Sessions are available in person or remotely. Because the work is based on focused attention rather than physical manipulation, location does not change the nature of the session.

What a session is like

Sessions are calm, quiet, and typically last between 30–45 minutes.

You may be seated or resting comfortably while focused intention is applied through the model. Many people report a sense of deep relaxation, warmth, or subtle internal shifting.
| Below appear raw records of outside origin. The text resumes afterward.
Lemma wp_scan dir names acc Q w :
  (∀ v f, acc !! v = Some f → f = scanned dir v ∧ found (files w) dir v) →
  (∀ r w', files w' = files w →
     (∀ m, r = Ok m →
        (∀ v f, m !! v = Some f → f = scanned dir v ∧ found (files w) dir v) ∧
        (no_faults → ∀ v,
           (is_Some (acc !! v) ∨ (OLD_PREFIX +:+ v ∈ names ∧ found (files w) dir v)) →
           m !! v = Some (scanned dir v))) →
     (no_faults → is_ok r = true) → Q r w') →
  wp (scan dir names acc) Q w.
Proof.
  revert acc Q w. induction names as [|n names IH]; intros acc Q w Hacc HQ;
    cbn [scan]; unfold io; st_go; (apply wp_io_unit; cbn [map_err];
      [|intros k w' Hn Hw'; by apply HQ]).
  - intros w' Hw'. st_go. apply HQ; [done| |done]. intros m [= <-]. split; [done|].
    intros _ v [[f Hf]|[Hv _]]; [|by apply elem_of_nil in Hv].
    rw Hf. f_equal. by apply Hacc.
  - intros w1 Hw1. st_go. apply wp_is_dir_iff. rw Hw1. intros b Hb Hbn.
    set (acc' := if b && valid_utf8 n then _ else acc).
    pose proof (scan_insert dir acc n b) as Hacc'. fold acc' in Hacc'.
    apply IH; cbn; rw ?Hw1.
    + intros v f [(Hb1 & Hv & Hn & ->)|[Hf _]]%Hacc'; [|by apply Hacc].
      split; [done|]. subst n. split; [by apply Hb|done].
    + intros r w2 Hw2 Hr Hok. apply HQ; [congruence| |done].
      intros m Hm. destruct (Hr m Hm) as [H1 H2]. split; [done|].
      intros Hn v Hv. apply (H2 Hn).
      destruct (decide (b = true ∧ valid_utf8 n = true ∧ n = OLD_PREFIX +:+ v)) as [(?&?&?)|Hd].
      { left. exists (scanned dir v). apply Hacc'. by left. }
      destruct Hv as [[f Hf]|[[Hv|Hv]%elem_of_cons Hfound]]; [| |by right].
      * left. exists f. apply Hacc'. by right.
      * exfalso. apply Hd. destruct Hfound as [Hd1 Hd2]. subst n. split_and!; [|done..].
        rw (Hbn Hn). unfold scanned in Hd1. cbn in Hd1. by rw Hd1.
Qed.
End scan_facts.

(** ** Properties *)

Section properties.
Context {E : IoEnv} {N : NetEnv} {A : Archive}.
Implicit Types w : IoW.

Lemma found_child m dir v :
  found m dir v → OLD_PREFIX +:+ v ∈ children (resolve dir) m.
Proof.
  intros [Hn _]. apply elem_of_children. unfold node_at, scanned in Hn. cbn [f_path] in Hn.
  rw resolve_snoc in Hn. unfold node_of in Hn. rw is_base_snoc in Hn. eauto.
Qed.
(* ===== verification/Proc.v ===== *)
(** * Proc: src/src/agent/server/{mod,proc,rcon}.rs

    The one Factorio process of the agent: starting, stopping and waiting for
    it, the task that reads its standard output, the RCON connection.

    The operating system is the set of child processes that are alive.  What
    a child and the system do is an oracle ([ProcEnv]), indexed like the one
    of the file system by the calls made so far.  The model is of the calls
    that return: a child that ignores SIGTERM keeps the code waiting, with the
    mutex locked, and the step that stops it is then never made. *)

From S2P Require Import Prelude Text Regex Schema Io Errors Settings Downloader Versions Mods Saves.
From S2P Require Import Builder.

Open Scope st_scope.

(** A connection of the [rcon] crate. *)
Record RconConn := MkRcon { rcon_port : Z; rcon_password_used : string; rcon_opened : nat }.

Class ProcEnv := {
(** [Command::spawn] fails *)
spawn_fault : nat → option IoErrorKind;
(** [Child::try_wait]: an error, or the status if the child has exited *)
try_wait_result : nat → nat → result IoErrorKind (option Z);
(** [kill(pid, SIGTERM)]: the errno of a failure *)
sigterm_fault : nat → option Z;
(** [Child::wait], which has no time-out *)
wait_result : nat → nat → result IoErrorKind Z;
(** [rcon::Connection]: connecting to a port, and a command *)
rcon_connect : nat → Z → string → option string;
rcon_cmd : nat → RconConn → string → result string string;
(** the 250 ms the code waits for the lock of the system statistics *)
sysinfo_lock : nat → bool;
sysinfo : nat → SystemResourcesInfo;
}.

(** ** The output of the process *)

(** What the task that reads the standard output owns and shares. *)
Record Output := MkOutput {
  rcon : option RconConn;
  rcon_initialised : bool;
  internal_server_state : InternalServerState;
  player_count : Z;
}.

Definition wrap_u32 (n : Z) : Z := n mod (u32_max + 1).

(** [fetch_add] and [fetch_sub] wrap around. *)
Definition fetch_add_1 (o : Output) : Output :=
  MkOutput (rcon o) (rcon_initialised o) (internal_server_state o) (wrap_u32 (player_count o + 1)).
Definition fetch_sub_1 (o : Output) : Output :=
  MkOutput (rcon o) (rcon_initialised o) (internal_server_state o) (wrap_u32 (player_count o - 1)).
Definition store_count (n : Z) (o : Output) : Output :=
  MkOutput (rcon o) (rcon_initialised o) (internal_server_state o) n.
Others notice changes later, as the nervous system and body integrate the session.

This work is often described as supportive to regulation rather than stimulating or forceful.

To participate in many free sessions a week visit: https://tongrenstation.com/

Who this work tends to support

Tong Ren often resonates with people who:

  • Prefer gentle, non-invasive approaches

  • Are interested in nervous system regulation and whole-body coherence

  • Have explored or are curious about energy-based or mind–body practices

  • Value approaches that respect the body’s innate adaptive capacity

No prior experience with energy work is necessary.

Frequently asked questions

Is Tong Ren medical treatment?
No. Tong Ren is not medical care, diagnosis, or therapy. It does not replace licensed medical treatment and is not intended to treat disease.

How can something non‑physical have an effect?
Research in neuroscience and psychophysiology shows that focused attention, perception, and nervous system state influence circulation, muscle tone, pain processing, and immune signaling. Tong Ren works within this understanding of mind–body interaction and regulation.

What’s the difference between in‑person and remote sessions?
The experience is similar. Because Tong Ren does not rely on physical touch, both formats work through attention, regulation, and systemic response rather than location.

Do I need to believe in it for it to work?
No belief is required. Most people are simply asked to rest comfortably and notice their experience.

Tong Ren sessions are shared within a private association and offered by contribution. This work is not presented as medical treatment, diagnosis, or therapy, and it does not replace licensed medical care.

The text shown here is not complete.